В Милан он приехал для того, чтобы написать новую оперу и вынести ещё одну премьеру. 26 декабря 1819 года в театре Ла Скала идёт «Бьянка и Фальеро», либретто Феличе Романи.

И опять провал? Почти. Публика была весьма сурова и встретила оперу очень холодно. Только один квартет вызвал бурные, продолжительные аплодисменты. Квартет этот, по мнению слушателей, был несравненной красоты. Чувствовались когти льва, но сам лев дремал.

Россини огорчился гораздо меньше, чем после провала на премьере «Девы озера». Он и сам понимал, что писал «Бьянку и Фальеро» без должного увлечения, не так, как работал над предыдущей оперой. Сюжет не нравился ему, и он слишком спешил.

И всё же, несмотря на прохладный приём на первом представлении, «Бьянка и Фальеро» прошла в этом сезоне тридцать девять раз. Какая выдержка при такой низкой температуре! А всё дело в том, что в любой опере Россини, какая бы она ни была, даже не самая удачная, всегда есть чарующие номера или сцены, и провал его стоит успеха, какого добиваются иные композиторы.

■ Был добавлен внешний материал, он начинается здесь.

(* ===== verification/GraphOutcome.v ===== *)
(** * How a run ends

    The status a run returns with, what cancellation does, what a denied policy
    does, and what happens when the tool gateway is down. *)

From stdpp Require Import base list strings pretty sets gmap.
From Stdlib Require Import ZArith Lia Ascii.
From S2P Require Import Prelude.
From S2P Require Import PyFloat.
From S2P Require Import PyValue.
From S2P Require Import PyTime.
From S2P Require Import Contracts.
From S2P Require Import ContractsRun.
From S2P Require Import ContractsOps.
From S2P Require Import Catalog.
From S2P Require Import RunState.
From S2P Require Import GraphTools.
From S2P Require Import Graph.
From S2P Require Import GraphSteps.
From S2P Require Import GraphFakes.
From S2P Require Import GraphLemmas.
From S2P Require Import GraphFlow.
Import GraphTools Graph Steps.

Local Open Scope py_scope.

(** ** Keeping the status *)

Section KeepStatus.
Context {W : Type} `{!Deps W}.

Ltac status_leaf :=
  first [ apply keeps_breaker | apply keeps_call | by apply keeps_emit
        | apply keeps_save | by apply keeps_check_cancel | apply keeps_check_budgets
        | apply keeps_upd; intros ?; reflexivity ].

Lemma status_transition s ty d : steps (keeps status) (transition (W:=W) s ty d).
Proof. unfold transition. steps_walk status_leaf. Qed.
Hint Resolve status_transition : steps.

(** A field set once and kept to the end has that value at the end. *)
Lemma ends_keep {X A} (f : RunState -> X) v h (rest : M (G W) A) :
  (forall s, f (h s) = v) -> steps (keeps f) rest ->
  ends (fun _ g => f (st g) = v) (upd (W:=W) h ;;* rest).
Proof.
  intros Hv Hk g. rewrite wp_bind, wp_upd.
  eapply wp_mono; [apply (wp_steps (keeps f)), Hk| |done].
  intros a g' H. unfold keeps in H. rewrite H. apply Hv.
Qed.

Definition settled (s : RunState) : Prop :=
  status s ∈ ["completed"; "failed"; "cancelled"; "waiting_for_approval"].
Definition settles (stop : bool) (g : G W) : Prop := stop = true -> settled (st g).

Lemma ends_settles {A} v h (rest : M (G W) A) :
  v ∈ ["completed"; "failed"; "cancelled"; "waiting_for_approval"] ->
  (forall s, status (h s) = v) -> steps (keeps status) rest ->
  ends (fun _ g => settled (st g)) (upd (W:=W) h ;;* rest).
Proof.
  intros Hv Hh Hr. eapply ends_mono; [|by apply (ends_keep status v)].
  intros a g H. unfold settled. by rewrite H.
Qed.

Lemma settles_classify : ends settles (do_classify (W:=W)).
Proof.
  unfold do_classify. do 5 (apply ends_bind; intros ?). apply ends_if; [|by apply ends_ret].
  cbv zeta. eapply (ends_mono (fun _ g => settled (st g))); [by intros b g H _|].
  apply (ends_settles "completed"); [set_solver|done|]. steps_walk status_leaf.
Qed.
Lemma settles_findings : ends settles (do_findings (W:=W)).
Proof.
  unfold do_findings. do 7 (apply ends_bind; intros ?). apply ends_if.
  - eapply (ends_mono (fun _ g => settled (st g))); [by intros b g H _|].
    apply (ends_settles "completed"); [set_solver|done|]. steps_walk status_leaf.
  - do 2 (apply ends_bind; intros ?). by apply ends_ret.
Qed.
Lemma settles_policy : ends settles (do_policy (W:=W)).
Proof.
  unfold do_policy. do 4 (apply ends_bind; intros ?). cbv zeta. apply ends_if.
  - eapply (ends_mono (fun _ g => settled (st g))); [by intros b g H _|].
    apply (ends_settles "completed"); [set_solver|done|]. steps_walk status_leaf.
  - do 2 (apply ends_bind; intros ?). by apply ends_ret.
Qed.
Lemma settled_complete : ends (fun _ g => settled (st g)) (do_complete (W:=W)).
Proof.
  unfold do_complete. apply (ends_settles "completed"); [set_solver|done|].
  steps_walk status_leaf.
Qed.
Lemma settled_pause g :
  proposed_actions (st g) <> [] ->
  wp (do_approval_pause (W:=W)) (fun _ g => settled (st g)) (fun _ _ => True) g.
Proof.
  intros Hne. unfold do_approval_pause. rewrite wp_bind. unfold get_st at 1. rewrite wp_gets.
  destruct (proposed_actions (st g)) as [|a l]; [done|].
  apply ends_at, (ends_settles "waiting_for_approval"); [set_solver|done|].
  steps_walk status_leaf.
Qed.
Lemma settled_handle e : ends (fun _ g => settled (st g)) (handle (W:=W) e).
Proof.
  assert (ends (fun _ g => settled (st g)) (on_cancel (W:=W))) as Hc.
  { unfold on_cancel. apply (ends_settles "cancelled"); [set_solver|done|].
    steps_walk status_leaf. }
  assert (forall m, ends (fun _ g => settled (st g)) (on_budget (W:=W) m)) as Hb.
  { intros m. unfold on_budget. apply (ends_settles "failed"); [set_solver|done|].
    steps_walk status_leaf. }
  assert (forall e, ends (fun _ g => settled (st g)) (on_exception (W:=W) e)) as He.
  { intros e'. unfold on_exception. apply (ends_settles "failed"); [set_solver|done|].
    steps_walk status_leaf. }
  destruct e; simpl; auto.
Qed.

(** ** What a non-stopping step leaves behind *)

(** At the policy step and at the gate there is something to decide. *)
Definition has_proposals (s : RunState) : Prop :=
  current_state s ∈ ["policy"; "approval_pause"] -> proposed_actions s <> [].

Lemma proposes_something s l : propose_actions s = Ok l -> l <> [].
Proof.
  unfold propose_actions, rbind. intros H. repeat case_match; simplify_eq; done.
Qed.

Lemma ends_propose : ends (fun _ g => proposed_actions (st g) <> []) (do_propose (W:=W)).
Proof.
  unfold do_propose. apply ends_bind. intros s g. rewrite wp_bind, wp_lift.
  destruct (propose_actions s) as [l|e] eqn:E; [|done]. apply proposes_something in E.
  apply ends_at. eapply ends_mono; [|apply (ends_keep proposed_actions l); [done|]].
  - intros a g' H. by rewrite H.
  - unfold transition. steps_walk status_leaf.
Qed.

Lemma keeps_policy : steps (keeps proposed_actions) (do_policy (W:=W)).
Proof.
  assert (forall env l, steps (keeps proposed_actions) (evaluate_all (W:=W) env l)) as He.
  { intros env l. induction l; simpl; unfold evaluate_one; steps_walk status_leaf. }
  unfold do_policy, transition. steps_walk status_leaf.
Qed.

Lemma wp_and {A} (m : M (G W) A) (Q1 Q2 : A -> G W -> Prop) g :
  wp m Q1 (fun _ _ => True) g -> wp m Q2 (fun _ _ => True) g ->
  wp m (fun a g' => Q1 a g' /\ Q2 a g') (fun _ _ => True) g.
Proof. unfold wp. by destruct (m g) as [? []]. Qed.

(** What a state requires of the step: to settle when it stops. *)
Lemma settles_go {A} (m : M (G W) A) : ends settles (m ;;* ret false).
Proof. apply ends_bind. intros a. by apply ends_ret. Qed.

Lemma settles_dispatch g :
  has_proposals (st g) ->
  wp (dispatch (W:=W) (current_state (st g))) settles (fun _ _ => True) g.
Proof.
  unfold has_proposals. generalize (current_state (st g)) as cur. intros cur Hg.
  unfold dispatch. cbv zeta.
  repeat match goal with
    |- wp (if String.eqb cur ?c then _ else _) _ _ _ => destruct (String.eqb_spec cur c) as [->|?]
  end; try apply ends_at, settles_go.
  - apply settles_classify.
  - apply settles_findings.
  - apply settles_policy.
  - rewrite wp_bind. eapply wp_mono; [apply settled_pause, Hg; set_solver| |done].
    by intros a g' H _.
  - rewrite wp_bind. eapply wp_mono; [apply settled_complete| |done]. by intros a g' H _.
  - done.
Qed.

Lemma successor_proposals cur next :
  successor cur = Some next -> next ∈ ["policy"; "approval_pause"] ->
  cur = "propose" \/ cur = "policy".
Proof.
  intros Hs%dget_in Hin.
  repeat (apply elem_of_cons in Hs as [[= -> ->]|Hs]; [first [by left | by right | set_solver]|]).
  by apply elem_of_nil in Hs.
Qed.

   — Знаю, — говорил маэстро князю Бельджойозо, — что мне следовало писать поменьше. Но таков уж мой характер, мой инстинкт — я могу писать только, когда нахожусь во власти вдохновения. И не думайте, будто я не изучаю материал, не размышляю над ним. Я знаю всех классиков, могу даже сказать, что знаю их наизусть, потому что мне достаточно один раз послушать музыку, чтобы запомнить её навсегда. Я знаю многое из того, что рождается сегодня. И когда я беру в руки либретто, на какое мне надо писать музыку, я как следует вникаю в него, прежде чем приняться за сочинение. Только — вот это верно, это я признаю — у меня есть один недостаток: вдохновение моё готово воспламениться в любую минуту. Что поделаешь? И я не решаюсь сетовать на это божественному провидению. Характер у меня покладистый, вот и приспосабливаюсь...

Однако иногда всё из-за той же приятной лености, не покидающей его в самый разгар работы, или если ему кажется, что он может спокойно обойтись без лишних усилий, он охотно это делает — берёт музыку из какой-нибудь своей старой оперы и вставляет её в новое сочинение, даже в мессу, которую пишет в марте 1820 года для монастыря Сан-Луиджи, да и в другие опусы, появляющиеся в это время. Но неизменно в нём желание совершенствоваться, оттачивать своё мастерство, горячее стремление отыскать новые неизведанные пути, и эти компиляции или «стряпня», как он их называет, — лишь отдых, какой он разрешает себе от никому не видимого внутреннего беспокойства, от устремлённости к идеальному совершенству.